AeroVanc has received a US Patent Notice of Allowance for its formulation in the United States, which is their primary market. According to the company, AeroVanc has either been issued patents or is prosecuting patent applications in numerous countries outside the United States. Savara anticipates initiating a pivotal Phase 3 clinical trial of AeroVanc for the treatment of MRSA in cystic fibrosis patients in the second half of 2017.
The market size is close to $5 billion, based on a rough estimate. If the company captures 5% market share, the company could potentially generate about $250 million in revenue. In terms of liquidity, the company’s cash position appears to be weak. The company had about $8 million in marketable securities as of March 31, 2017.

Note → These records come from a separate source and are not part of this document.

(* ===== verification/BufferReads.v ===== *)
(** * Reading a buffer

    The read-locked accessors: what each returns in every state of the buffer,
    and that it leaves the buffer and its bytes as they were. *)
From S2P Require Import Prelude Errors Canary World Memory Frame Sample Quarantine Janitor Process SealAuth SecureBuffer BufferAccess BufferSpec BufferBorrow.

(** Leaves an accessor that has not changed anything. *)
Ltac refuse Rd :=
  apply wp_ret; cbn beta; destruct (ready_back _ _ _ _ _ _ Rd) as [? ?Hback];
  split; [done|]; unfold borrowed, locked; rewrite Hback.

Section reads.
Context `{K : Kernel} {KOk : KernelOk}.
Implicit Types (w : world) (st : bufferState) (m : mapping).

(** A computation that reads the region and returns [a] for the bytes [b]. *)
Definition reading {A} (st : bufferState) (b : list Z) (cp : GM A) (a : A) : Prop :=
  forall w m (Q : A -> world -> Prop) R, mapped w (bs_region st) m -> readable m = true -> mp_bytes m = b ->
  Q a w -> wp cp Q R w.

Lemma reading_load {A} st b (f : list Z -> A) :
  reading st b (bs ← mem_load (rg_base (bs_region st)); mret (f bs)) (f b).
Proof. intros w m Q R Hm Hr <- HQ. apply wp_bind. eapply wp_mem_load; [apply Hm|done|]. by apply wp_ret. Qed.

Lemma reading_ret {A} st b (a : A) : reading st b (mret a) a.
Proof. intros w m Q R _ _ _ HQ. by apply wp_ret. Qed.

Lemma lsub_empty {A} lo (l : list A) : lsub lo lo l = [].
Proof. unfold lsub. by rewrite Z.sub_diag. Qed.

(** [copy(dst, data[off:hi])]. *)
Lemma reading_copy st b off hi dst :
  let n := Z.min (zlen dst) (hi - off) in
  off <= hi ->
  reading st b (copy_from st off hi dst) (n, lset 0 (lsub off (off + n) b) dst).
Proof.
  intros n Ho. unfold copy_from. fold n. destruct (n <=? 0) eqn:E; [|apply (reading_load st b (fun bs => (n, _)))].
  assert (n = 0) as -> by (pose proof (zlen_nonneg dst); unfold n in *; lia).
  rewrite Z.add_0_r, lsub_empty, lset_nil by (pose proof (zlen_nonneg dst); lia). apply reading_ret.
Qed.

This is a highly competitive market. The key players of the Cystic Fibrosis market are AbbVie Inc (NYSE:ABBV), F. Hoffmann-La Roche, Gilead Sciences (NASDAQ:GILD), Novartis (NYSE:NVS), Vertex Pharmaceuticals (NASDAQ:VRTX), Advanced Inhalation Therapies, Allergan (NYSE:AGN) and Anthera (NASDAQ:ANTH).
On April 27, 2017, Savara merged with Mast Therapeutics. Prior to this merger, Savara was a private company and also acquired Serendex Pharmaceuticals adding Molgradex to its pipeline. In terms of the company’s growth strategy, the CEO stated as follows:
Savara began the development of AeroVanc in 2010 and is now in preparation for a pivotal Phase 3 study. In July 2016, Savara acquired Serendex Pharmaceuticals adding Molgradex to its pipeline. Molgradex is currently in Phase 2/3 development. With the closing of the Mast merger, Savara adds the Aironite program to its pipeline (also known as AIR001). Savara intends to continue its growth strategy focused on indication expansion, strategic development partnerships and product acquisitions.
In terms of acquisitions, we have seen many clinical-stage biotech companies recently bought out, including Tobira and Celator. There is a possibility Savara could be a potential takeover target prior to receiving regulatory approval, especially the company already protected its drug formulation by patent.
AeroVanc is not the only product Savara is developing. They are also developing multiple products that are in various stages of clinical development. According to WebMD, more than 30,000 people in the US live with Cystic Fibrosis. Doctors diagnose about 1,000 new cases each year.
In terms of treatment cost, Vertex’s sole drug is on the market now. Kalydeco treats only about 2,000 cystic fibrosis patients at a cost of more than $300,000 a year per patient. Even though there are many companies focusing on this particular market, the company has potential to grow.